レナを襲った不良グループだ。よく見れば先ほどよりも人数が増えており、おそらく他の仲間たちを連れてきだろうと推測した。どうやら自分は、意外と大きな集団に喧嘩を売ってしまったらしい。
「なかなかマズったな。どうしたものか」
「流石にヤバそうね……君も一緒に逃げた方がいいわ。相手は大人数なんだし、2人で逃げた方が得策よ。それに――」
「こういう風に絡まれるのは割と慣れてるからな。君こそ先に逃げた方がいい」
「だ、だけどっ!」
レナは耳打ちするように告げたが、ミオは首を横に振ると助言を無視して足を前に運んだ。
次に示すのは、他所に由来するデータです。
Lemma boot_view : hart_view (sm_table_of cs) (boot_csrs c) host_view.
Proof using All.
  pose proof init_csrs_ok as Hi. pose proof smm_ok as Hs. pose proof osm_ok as Ho.
  assert (csrs_ok (set_csrs smm_region PMP_NO_PERM (pmp_init_csrs c))) as Hi1 by by apply set_csrs_ok.
  split.
  - by apply set_csrs_ok.
  - apply host_csrs_view.
  - intros i r [[-> ->]|[-> ->]]%sm_table_of_valid Hr; [|done]. apply set_csrs_frame; try done.
    + intros n Hn Hn'. change (region_regs osm_region) with [7] in Hn. change (region_regs smm_region) with [0] in Hn'.
      apply list_elem_of_singleton in Hn, Hn'. lia.
    + by apply set_csrs_programmed.
  - intros n Hn Hown. apply boot_unused. split; [|apply Hn]. destruct (decide (n = 0)) as [->|]; [|lia].
    exfalso. apply (Hown 0 smm_region); [apply sm_table_of_valid; auto|by constructor].
Qed.

Lemma boot_allows a acc : 0 <= a < 2 ^ 56 -> is_access acc ->
  pmp_allows (boot_csrs c) a acc = negb (bool_decide (SMM_BASE <= a < SMM_BASE + SMM_SIZE)).
Proof using All.
  intros Ha Hacc. case_bool_decide as Hin; simpl.
  - rewrite (isolation_core (sm_table_of cs) (boot_csrs c) host_view 0 smm_region a acc (sm_table_of_wf cs) boot_view); try done.
    + apply sm_table_of_addressable.
    + apply sm_table_of_overlaps.
  - rewrite (shared_entry_decides (sm_table_of cs) (boot_csrs c) host_view 1 osm_region a acc PMP_ALL_PERM (sm_table_of_wf cs) boot_view); try done.
    + by destruct Hacc as [->|[->| ->]].
    + apply sm_table_of_addressable.
    + apply set_csrs_programmed; [apply osm_ok|done|]. apply set_csrs_ok; [apply smm_ok|done|apply init_csrs_ok].
    + by left.
    + intros j rj [[-> ->]|[-> ->]]%sm_table_of_valid Hlt; [|done]. intros Hr%in_region_interval; [|done].
      apply Hin. unfold region_end in Hr. simpl in Hr. lia.
Qed.
End BootedHart.

(** The part of [sm_init] that every hart runs, on the table [cs]. *)
Lemma sm_init_hart cs f rom h c : aget cs h = Some c ->
  sm_init false h rom (cold_machine cs f rom) = Ok (tt, cold_machine (aset cs h (boot_csrs c)) f rom).
Proof.
  intros Hc. pose proof (aget_Some_range _ _ _ Hc) as Hr. unfold sm_init, bind at 1, ret at 1, bind at 1, get.
  unfold bind at 1. cbn [sm_init_done cold_machine ret].
  unfold bind at 1, with_pmp at 1, zoom. cbn [pmp cold_machine].
  unfold pmp_init, update_hart, bind at 1, get, bind at 1. change (hart_pmp (sm_table_of cs)) with cs. rewrite Hc. cbn [or_ub ret].
  unfold modify at 1. change (set_hart_pmp (fun l => aset l h (pmp_init_csrs c)) (sm_table_of cs)) with (sm_table_of (aset cs h (pmp_init_csrs c))).
  set (cs1 := aset cs h (pmp_init_csrs c)).
  unfold bind at 1, get. unfold bind at 1, with_pmp at 1, zoom. cbn [pmp set_pmp sm_region_id cold_machine].
  rewrite (pmp_set_spec _ h 0 (pmp_init_csrs c) PMP_NO_PERM smm_region (sm_table_of_wf cs1));
    [|apply sm_table_of_valid; auto|by apply aget_aset_eq].
  change (set_hart_pmp (fun l => aset l h ?x) (sm_table_of cs1)) with (sm_table_of (aset cs1 h x)).
  change (Z.land PMP_NO_PERM PMP_ALL_PERM) with PMP_NO_PERM.
  set (c2 := set_csrs smm_region PMP_NO_PERM (pmp_init_csrs c)). set (cs2 := aset cs1 h c2).
  unfold bind at 1, with_pmp at 1, zoom. cbn [pmp set_pmp os_region_id cold_machine].
  rewrite (pmp_set_spec _ h 1 c2 PMP_ALL_PERM osm_region (sm_table_of_wf cs2));
    [|apply sm_table_of_valid; auto|apply aget_aset_eq; unfold cs1; by rewrite length_aset].
  change (set_hart_pmp (fun l => aset l h ?x) (sm_table_of cs2)) with (sm_table_of (aset cs2 h x)).
  unfold cs2, cs1. rewrite !aset_aset. unfold platform_init_global, bind, ret. cbn [Z.eqb negb SBI_ERR_SM_ENCLAVE_SUCCESS].
  change (Z.land PMP_ALL_PERM PMP_ALL_PERM) with PMP_ALL_PERM. fold (boot_csrs c).
  unfold set_pmp, cold_machine. cbn. by rewrite length_aset.
Qed.

(** The start-up of the whole machine: hart [h0] boots it, then the harts [hs] pass the barrier. *)
Definition boot (h0 : Z) (hs : list Z) (rom : sm_keys) : M machine unit :=
  sm_init true h0 rom ;;; for_each hs (fun h => sm_init false h rom).

Definition boot_harts (hs : list Z) (cs : list pmp_csrs) : list pmp_csrs :=
  fold_left (fun l h => match aget l h with Some c => aset l h (boot_csrs c) | None => l end) hs cs.

Lemma harts_run cs f rom hs : Forall (fun h => 0 <= h < Z.of_nat (length cs)) hs ->
  for_each hs (fun h => sm_init false h rom) (cold_machine cs f rom) = Ok (tt, cold_machine (boot_harts hs cs) f rom).
Proof.
  intros Hhs. revert cs Hhs. induction hs as [|h hs IH]; intros cs Hhs; cbn [for_each]; [done|].
  apply Forall_cons_iff in Hhs as [Hh Hhs]. destruct (aget_is_Some cs h) as [c Hc]; [lia|].
  unfold bind at 1. rewrite (sm_init_hart cs f rom h c Hc). unfold boot_harts. cbn [fold_left]. rewrite Hc. apply IH.
  by rewrite length_aset.
Qed.

Lemma boot_run cs f rom h0 hs : Forall (fun h => 0 <= h < Z.of_nat (length cs)) (h0 :: hs) ->
  boot h0 hs rom (reset_machine cs f) = Ok (tt, cold_machine (boot_harts (h0 :: hs) cs) f rom).
Proof.
  intros Hhs. unfold boot. assert (sm_init true h0 rom (reset_machine cs f) = sm_init false h0 rom (cold_machine cs f rom)) as Hcold.
  { unfold sm_init, bind at 1. by rewrite sm_cold_init_spec. }
  rewrite <- (harts_run cs f rom (h0 :: hs) Hhs). cbn [for_each]. unfold bind. by rewrite Hcold.
Qed.

Lemma boot_harts_length hs cs : length (boot_harts hs cs) = length cs.
Proof. revert cs. induction hs as [|h hs IH]; intros cs; [done|]. unfold boot_harts in *. cbn [fold_left]. rewrite IH. case_match; [apply length_aset|done]. Qed.

Lemma boot_harts_at hs cs h : NoDup hs ->
  aget (boot_harts hs cs) h = if bool_decide (h ∈ hs) then boot_csrs <$> aget cs h else aget cs h.
Proof.
  intros Hnd. revert cs. induction Hnd as [|x hs Hx Hnd IH]; intros cs; [done|]. unfold boot_harts in *. cbn [fold_left]. rewrite IH.
  destruct (decide (h = x)) as [->|Hne].
  - rewrite bool_decide_eq_false_2, bool_decide_eq_true_2 by (done || constructor).
    destruct (aget cs x) as [c|] eqn:E; [|done]. by rewrite aget_aset_eq by by eapply aget_Some_range.
  - assert (bool_decide (h ∈ x :: hs) = bool_decide (h ∈ hs)) as -> by (apply bool_decide_ext; rewrite elem_of_cons; naive_solver).
    destruct (aget cs x) as [c|] eqn:E; [|done]. by rewrite aget_aset_ne.
Qed.

(** ** The dispatcher *)

Lemma handler_refuses `{OpenSBI, Signer, Mmu} mm h l funcid regs m c e :
  aget (cpus m) h = Some c -> fid_check funcid (is_enclave c) = Some e ->
  sbi_ecall_keystone_enclave_handler mm h l funcid regs m = Ok (Returned e None, m).
Proof.
  intros Hc Hf. unfold sbi_ecall_keystone_enclave_handler.
  assert ((if (funcid <=? FID_RANGE_DEPRECATED) || (FID_RANGE_ENCLAVE <? funcid) then ret false
           else cpu_is_enclave_context h) m =
          Ok (if (funcid <=? FID_RANGE_DEPRECATED) || (FID_RANGE_ENCLAVE <? funcid) then false else is_enclave c, m)) as Hcpu.
  { unfold cpu_is_enclave_context, cpu_at, bind, get. case_match; [done|]. rewrite Hc. done. }
  unfold bind at 1. rewrite Hcpu. revert Hf. unfold fid_check, FID_RANGE_DEPRECATED, FID_RANGE_HOST, FID_RANGE_ENCLAVE.
  destruct (Z.leb_spec funcid 1999), (Z.leb_spec funcid 2999), (Z.leb_spec funcid 3999), (Z.ltb_spec 3999 funcid);
    simpl; try lia; try (by intros [= <-]); destruct (is_enclave c); simpl; intros Hf; by simplify_eq.
Qed.

(** ** Theorems *)

(** C8: the function identifier decides who may call: deprecated identifiers are always
    refused, host calls are refused while the hart runs an enclave, enclave calls are
    refused while it does not, and a refused call changes nothing. *)
Theorem ecall_privilege `{OpenSBI, Signer, Mmu} (mm : bool) h l funcid regs (m : machine) c :
  aget (cpus m) h = Some c ->
  (funcid <= FID_RANGE_DEPRECATED ->
   sbi_ecall_keystone_enclave_handler mm h l funcid regs m = Ok (Returned SBI_ERR_SM_DEPRECATED None, m)) /\
  (FID_RANGE_DEPRECATED < funcid <= FID_RANGE_HOST -> is_enclave c = true ->
   sbi_ecall_keystone_enclave_handler mm h l funcid regs m = Ok (Returned SBI_ERR_SM_ENCLAVE_SBI_PROHIBITED None, m)) /\
  (FID_RANGE_HOST < funcid <= FID_RANGE_ENCLAVE -> is_enclave c = false ->
   sbi_ecall_keystone_enclave_handler mm h l funcid regs m = Ok (Returned SBI_ERR_SM_ENCLAVE_SBI_PROHIBITED None, m)).
Proof.
  intros Hc. unfold FID_RANGE_DEPRECATED, FID_RANGE_HOST, FID_RANGE_ENCLAVE.
  repeat split; intros Hf; [|intros He..]; apply (handler_refuses mm h l funcid regs m c); try done; unfold fid_check,
    FID_RANGE_DEPRECATED, FID_RANGE_HOST, FID_RANGE_ENCLAVE; rewrite ?He;
    destruct (Z.leb_spec funcid 1999), (Z.leb_spec funcid 2999), (Z.leb_spec funcid 3999); simpl; try lia; done.
Qed.

(** A signature scheme and a translation for examples. *)
#[local] Existing Instance demo_signer.
#[local] Existing Instance demo_mmu.
Definition demo_locals : locals := mkLocals 0 0 0 (replicate 1024 0) 0.

Lemma ecall_privilege_witness :
  sbi_ecall_keystone_enclave_handler false 0 demo_locals SBI_SM_EXIT_ENCLAVE demo_regs boot_machine =
    Ok (Returned SBI_ERR_SM_ENCLAVE_SBI_PROHIBITED None, boot_machine).
Proof.
  refine (proj2 (proj2 (ecall_privilege false 0 demo_locals SBI_SM_EXIT_ENCLAVE demo_regs boot_machine
    (mkCpu false 0) eq_refl)) _ eq_refl).
  split; vm_compute; congruence.
Defined.

(** C7: start-up on up to 16 harts, booted by hart [h0] and passed by the harts [hs] in any order, succeeds
    and establishes the invariant of the monitor, whatever the PMP address registers and the second
    half of the configuration held before, when no entry but perhaps the unlocked first one was in
    use.  Every hart that passed then sees the OS region open and the monitor's region closed, its
    other entries are off with cleared addresses, and it refuses exactly the accesses of
    supervisor and user mode to the monitor's memory. *)
Theorem sm_init_establishes_isolation cs h0 hs f rom :
  (length cs <= 16)%nat -> Forall csrs_reset cs -> NoDup (h0 :: hs) ->
  Forall (fun h => 0 <= h < Z.of_nat (length cs)) (h0 :: hs) ->
  exists m', boot h0 hs rom (reset_machine cs f) = Ok (tt, m') /\ sm_wf m' /\ keys m' = rom /\ mem m' = f /\
    forall h, h ∈ h0 :: hs -> exists c, aget (hart_pmp (pmp m')) h = Some c /\ hart_view (pmp m') c host_view /\
      (forall n, 0 < n < bottom_reg -> cfg_byte c n = 0 /\ pmpaddr_of c n = 0) /\
      (forall a acc, 0 <= a < 2 ^ 56 -> is_access acc ->
         pmp_allows c a acc = negb (bool_decide (SMM_BASE <= a < SMM_BASE + SMM_SIZE))).
Proof.
  intros Hn Hcs Hnd Hhs. eexists. split; [by apply boot_run|]. split; [apply cold_wf; by rewrite boot_harts_length|].
  split; [done|]. split; [done|]. intros h Hh. pose proof (proj1 (List.Forall_forall _ _) Hhs h (proj1 (list_elem_of_In _ _) Hh)) as Hr. cbn beta in Hr.
  destruct (aget_is_Some cs h) as [c Hc]; [done|].
  assert (csrs_reset c) as Hreset.
  { unfold aget in Hc. destruct (Z.ltb_spec h 0); [lia|]. by apply (Forall_lookup_1 _ _ _ _ Hcs Hc). }
  exists (boot_csrs c). change (hart_pmp (pmp _)) with (boot_harts (h0 :: hs) cs). split; [|split_and!].
  - rewrite boot_harts_at by done. by rewrite bool_decide_eq_true_2, Hc.
  - by apply boot_view.
  - intros n. by apply boot_unused.
  - intros a acc. by apply (boot_allows cs).
Qed.

(** Four harts with left-over addresses, and a first entry that opened everything. *)
Definition demo_reset_csrs : pmp_csrs := mkCsrs 0x1f 0 (replicate 16 0x20000000).

Lemma sm_init_establishes_isolation_witness :
  exists m', boot 1 [3; 0; 2] (keys boot_machine) (reset_machine (replicate 4 demo_reset_csrs) (fun _ => 0)) = Ok (tt, m') /\
    sm_wf m' /\ exists c, aget (hart_pmp (pmp m')) 3 = Some c /\ pmp_allows c (SMM_BASE + 8) PMP_W = false.
Proof.
  destruct (sm_init_establishes_isolation (replicate 4 demo_reset_csrs) 1 [3; 0; 2] (fun _ => 0) (keys boot_machine))
    as (m' & H1 & H2 & _ & _ & Hall).
  - vm_compute. lia.
  - repeat constructor; vm_compute; congruence.
  - apply (bool_decide_unpack _). vm_compute. exact I.
  - repeat constructor; vm_compute; congruence.
  - destruct (Hall 3) as (c & Hc & _ & _ & Ha); [right; left|].
    exists m'. split; [exact H1|]. split; [exact H2|]. exists c. split; [exact Hc|].
    rewrite Ha; [reflexivity|unfold SMM_BASE; lia|right; left; reflexivity].
Defined.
もし彼女に援軍がいたと仮定しても、せいぜい数人が集まったところで勝ち目はないだろう。それに、街中で追い掛けごっこというゲルマン大移動のごときパニックを起こされても困る。特に警察が介入してきた場合には面倒だ。
不良たちは好奇の眼差しでミオを睨んだ。
対するレナは不安げな視線でミオを見る。
ふ、と紫煙を吐き出すようにして息を吐き、面倒くさそうに前髪を掻きむしり、ミオはため息混じりに呆れた口調を放った。
「お前たちか。また顔面蹴られにきたのかよ」
その一言が怒気に触れ、闘争はすぐに始まった。